Urlò il suo dolore, il corpo livido dai colpi violenti
e dalle chiazze scure per le botte che prendeva a ogni sua
penetrazione.
Ma ancora una volta nessuno parve sentirla.
L’uomo era rozzo e violento e ansimava con voce rauca…
per lei disgustosa.
Singhiozzava, ma il cliente non ebbe pietà di lei e
infierì in modo ancora più violento.
Fece su quella bellissima ed elegante donna ogni
stimolo che il suo corpo volle, mentre nel silenzio scendevano
lacrime lungo le morbide guancia di lei.
Fu un tempo per lei interminabile e, quando ebbe
esaurito ogni sua violenza… sbuffando di fiacchezza uscì,
lasciandola non prima di averla umiliata gettandole i soldi tra le
dolenti cosce.
Vedendo uscire l’uomo ancora incappucciato in un saluto
sbrigativo, una delle altre ragazze s’insospettì e corse nella sua
camera.
La vide così, nuda… la sottoveste lacerata, prona sul
quel pavimento che piangeva.
Il corpo violato, tutto insozzato dallo sperma del
cliente, e la pelle candida divenuta ormai scura per le botte, la
schiena solcata da profondi segni.
Lanciò un urlo così forte che tutte le “colleghe”
corsero a vedere.
Chi gioiva, chi piangeva, chi rideva…
Ma una c’era, tra loro, un’amica in quel covo di
vipere.
Aveva un cuore e un’anima e, alla vista dell’amica, si
precipitò verso di lei e la soccorse.
Le ripulì il corpo con un candido fazzoletto, la girò
verso di sé e l’abbracciò teneramente.
“Che ti è successo le chiese...”.
Ma non una parola uscì dalle labbra di lei.
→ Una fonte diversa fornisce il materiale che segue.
(* ===== verification/EvMap.v ===== *)
(** * The maps from descriptors and signals to events (evmap.c)

    For every file descriptor the map keeps the list of the added events and
    counts how many of them wait for reading, writing and closing; the backend
    is told only when a count leaves or reaches zero.  Signals have a list per
    signal number.

    The descriptors index an array of entries (the configuration without
    [EVMAP_USE_HT]).  A backend is a [struct eventop]: the class [EventOp] with
    its [add] and [del], its per-descriptor data [F] ([fdinfo]) and its own
    state [B]. *)

From S2P Require Import Prelude TimeVal MinHeap.

(** Event flags of include/event2/event.h. *)
Abbreviation EV_TIMEOUT := 0x01.
Abbreviation EV_READ := 0x02.
Abbreviation EV_WRITE := 0x04.
Abbreviation EV_SIGNAL := 0x08.
Abbreviation EV_PERSIST := 0x10.
Abbreviation EV_ET := 0x20.
Abbreviation EV_FINALIZE := 0x40.
Abbreviation EV_CLOSED := 0x80.

(** ** Backends *)

(** [op_add b fd old events fdinfo] and [op_del] return the new backend state,
    the new fdinfo and 0 or -1. *)
Class EventOp (B F : Type) := {
  fdinfo0 : F;
  op_add : B → Z → Z → Z → F → B * F * Z;
  op_del : B → Z → Z → Z → F → B * F * Z
}.

Record evmap_io (F : Type) := mk_io {
  io_events : list evp;
  nread : Z;
  nwrite : Z;
  nclose : Z;
  io_fdinfo : F
}.
Arguments mk_io {F}.
Arguments io_events {F}.
Arguments nread {F}.
Arguments nwrite {F}.
Arguments nclose {F}.
Arguments io_fdinfo {F}.

(** [struct event_io_map]: the entries, [None] for a NULL pointer; [nentries]
    is the length. *)
Abbreviation io_map F := (list (option (evmap_io F))).
(** [struct event_signal_map] with [struct evmap_signal] entries. *)
Abbreviation signal_map := (list (option (list evp))).

Section evmap.
Context {B F : Type} `{EventOp B F}.
(** The [ev_events] field of the events in memory. *)
Variable ev_events : evp → Z.
(** Whether [mm_realloc] and [mm_calloc] succeed on a size. *)
Variable mm_realloc_ok mm_calloc_ok : Z → bool.
(** [event_debug_mode_on_] *)
Variable debug_mode : bool.
(** [sizeof(struct evmap_io) + fdinfo_len] and [sizeof(struct evmap_signal)] *)
Variable sizeof_io sizeof_signal : Z.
Si lasciò solo andare tra quelle braccia amiche nelle
quali si sentì finalmente al sicuro.
Le due ragazze restarono sole.
Si tenevano strette.
L’amica la accarezzò dolcemente, cingendole le spalle e
lasciando che il suo capo le si appoggiasse ancor di più contro di
lei.
Con l’indice le sollevò il viso per il mento, e dolcemente le
baciò le labbra rosa bagnate di lacrime.
Con un gemito di sollievo, anche lei ricambiò il suo bacio, con
la lingua ancora tremante.
Fu un bacio lungo e appassionato, che le coinvolse entrambe.
Poi le mani dell’amica, scivolarono dolcemente sul suo seno,
stimolandole i capezzoli che uscirono subito turgidi e vogliosi,
pronti per essere leccati.
Si chinò a leccarli con avidità, regalando all’amica un gemito
di piacere dopo tanto dolore.
La baciò lungo tutto il corpo, fino a raggiungere il sesso
vigorosamente violato, ancora tremante.
Leccò il suo clitoride, piano, lentamente, dolcemente.
Fino a quando sentì i suoi muscoli contrarsi in un orgasmo
intenso e voluttuoso.
Poi leccò le sue cosce, seguendo la pelle morbida e dolce al
suo sapore, ora pulite e profumate.
Le carezze sensibili e calde dell’amica la rilassarono, e
finalmente emise un sincero respirò di puro piacere.
Questa volta furono lacrime di gioia a solcarle il bel viso.
I grandi occhi verdi si rivolsero dolcemente alla sua compagna,
inondandola di affetto, che venne ricambiato con un altro bacio,
questa volta più profondo.
Qualcuno, dietro un paravento nascosto, spiava.
Era un uomo affascinante.
Entrambe erano da tempo attratte da quel viso giovane e
sofisticato .
Non era un cliente, era una presenza che le aspettava sempre
all’uscita della “Casa“.
Non era certo il tipo d’uomo che aveva bisogno di cercare
compagnia a pagamento, ma da loro era morbosamente attratto.
Si era inoltrato nella “Casa“ all’insaputa di chiunque.
Le aveva osservate nella scena, e si era masturbato cercando di
rimanere una presenza oscura.
Loro provarono piacere ancor di più, si presero gioco di lui e
continuarono a provocarlo nelle loro sinuose movenze femminili
sole... Almeno così lui credeva e ne rimase ammaliato.